Birçoğumuz, geçen haftadan sonra Başakşehir’in oyun olarak bir reaksiyon vermesini bekliyorduk. Ancak Avcı’nın öğrencileri bu haftada da titreyen bacaklar sendromundan çıkamamıştı. Sivasspor, Başakşehir’in stoperlerinin topla çıkmasına izin vererek, hem rakibinin oyun kurma yetisini iyice bitirdi hem de sarkmak istediği arka taraf geniş alanlarını da yaratma imkanını buldu ( ne kadar değerlendirdi o ayrı). Visca’nın olmadığı gol atma plansızlığının sıkıntısını yaşamaya devam eden Başakşehir artık tam anlamıyla direksiyonu ikinci bir kişi ile paylaşıyor.

B.B. Erzurumspor, Hamzaoğlu ile anlaştıktan sonra araya giren milli maç molası belli ki çok yaramış. Oyun olarak aslına bakarsanız kaliteli olduğunu söyleyemeyeceğimiz ancak Türkiye şartları açısındam sonuç getirici olarak dillendirebileceğimiz bir kurgu ile devam ediyorlar. Dengeli oyunları ile rakibin zayıf anını kollayan, rakibin gücüne göre yer geldiğinde belli bölümden sonra oyunu daha da korse ederek sonuca gitmeye çalışan Erzurumspor istediklerini de almaya başladı ve bir anda kesin düştülerden, galiba kalacaklar statüsüne de çıkmış oldu.

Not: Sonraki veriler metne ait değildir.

(** Whatever the loop returns is its accumulator followed by windows of
    consecutive indices, all entered no later than [t1], and the window
    after them is entered later than [t1]. *)
Lemma transits_while_returns (T P : Q) (self : Exoplanet) (t1 : Q) :
  forall (fuel : nat) (num : Z) (acc ws : list Transit),
    transits_while fuel T P self t1 num acc = Some ws ->
    exists k : nat,
      ws = acc ++ map (window T P self) (indices num k)
      /\ (forall n, In n (indices num k) -> ingress (window T P self n) <= t1)
      /\ t1 < ingress (window T P self (num + Z.of_nat k)).
Proof.
  induction fuel as [|fuel IH]; intros num acc ws H; [discriminate|].
  cbn [transits_while] in H.
  destruct (Qgtb (ingress (window T P self num)) t1) eqn:E.
  - injection H as <-. exists 0%nat. cbn [indices map].
    rewrite app_nil_r, Z.add_0_r. apply Qgtb_true in E.
    split; [reflexivity|]. split; [intros n []|exact E].
  - apply IH in H. destruct H as (k & -> & Hall & Hstop).
    exists (S k). cbn [indices map]. rewrite <- app_assoc. cbn [app].
    split; [reflexivity|]. split.
    + intros n [<-|Hn]; [apply Qgtb_false; exact E|apply Hall; exact Hn].
    + replace (num + Z.of_nat (S k))%Z with (num + 1 + Z.of_nat k)%Z by lia.
      exact Hstop.
Qed.

Lemma ingress_le_iff (T P : Q) (self : Exoplanet) (t1 : Q) (n : Z) :
  0 < P ->
  ingress (window T P self n) <= t1 <-> (n <= last_index T P self t1)%Z.
Proof.
  intros HP. unfold last_index. rewrite window_ingress.
  destruct (floor_bounds (t1 + half_duration self - T) P HP) as [Hlo Hhi].
  set (L := Qfloor ((t1 + half_duration self - T) / P)) in *.
  split; intros H.
  - destruct (Z_lt_le_dec L n) as [Hlt|Hle]; [|exact Hle]. exfalso.
    assert (Hle : (L + 1 <= n)%Z) by lia.
    assert (H1 := inject_Z_mult_le (L + 1) n P HP Hle). lra.
  - assert (H1 := inject_Z_mult_le n L P HP H). lra.
Qed.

Uzuuuuuuuuuuuuuuuuuuuuuun aradan sonra taraftarlarına iyi hissedebilecekleri bir galibiyet sunan Fenerbahçe, hem ligde kalmak adına artık tüm taraftarlarına rahat bir nefes aldırmış oldu, hem de orta alanda takıntı haline getirilemeyecek çeşitlilikte bir yapı olduğunu da bir kez daha kendisine ve taraftarına göstermiş oldu.
Akhisar’a, çıktığı günden beri Süper Lig’e kattığı heyecan, değer ve yaşattığı sürprizler için teşekkür eder, kupa finalinde de başarılar dileriz.

Derbi maalesef bir kez daha futbol beklentilerinin altında kalırken, gerek Şenol Hoca’nın tercihleri, gerek oyunu aldığı dakikalarda bile ön bölge oyuncularının birbirinden çok kopuk ve uzak kalması Beşiktaş’ın oyunda etkili olmasını engelledi. Bu sitede yazılarda tekil bir halde hakemlerden bahsetmiyoruz ve bahsetmeyeceğiz. Sonuçta Bülent Yıldırım hakkında daha önce yazdıklarımız arşivde durmaktadır. Galatasaray ise hem hakemin yüksek seviyeye çektiği sertliği kendisi adına çok iyi kullanırken, Beşiktaş’ın iki kanat beklerini de çok zorladı. Fernando’nun iki direkt koşusu ve iki savunma uyuması, beraberinde de Galatasaray galibiyetini getirdi.

Ligin en keyifli takımı olan Trabzonspor, bir klişeyi aslında yıktı bu sezon. İlk 5 hafta “takımın oturması lazım güzel futbol için” sonra ki 5 hafta “bir takım şansızlıklar yaşadık bundan istediğimiz oyuna ulaşamadık. Devre arasına doğru ” takımın takviyeye ihtiyacı var. İkinci devre ilk 5-7 hafta ” yeni transferlerin uyumu için zamana ihtiyacımız var. 25. haftadan itibaren ” artık güzel futbol yerine sonuca yönelik oyun daha önemli”. İşte Ünal Karaman tüm bu mazeretlerden uzak, tüm kavgaya yönelik söylemlerden uzak, 3. tercih olarak geldiği Trabzonsporda, sezonun en güzel işine imza atmaya devam ediyor.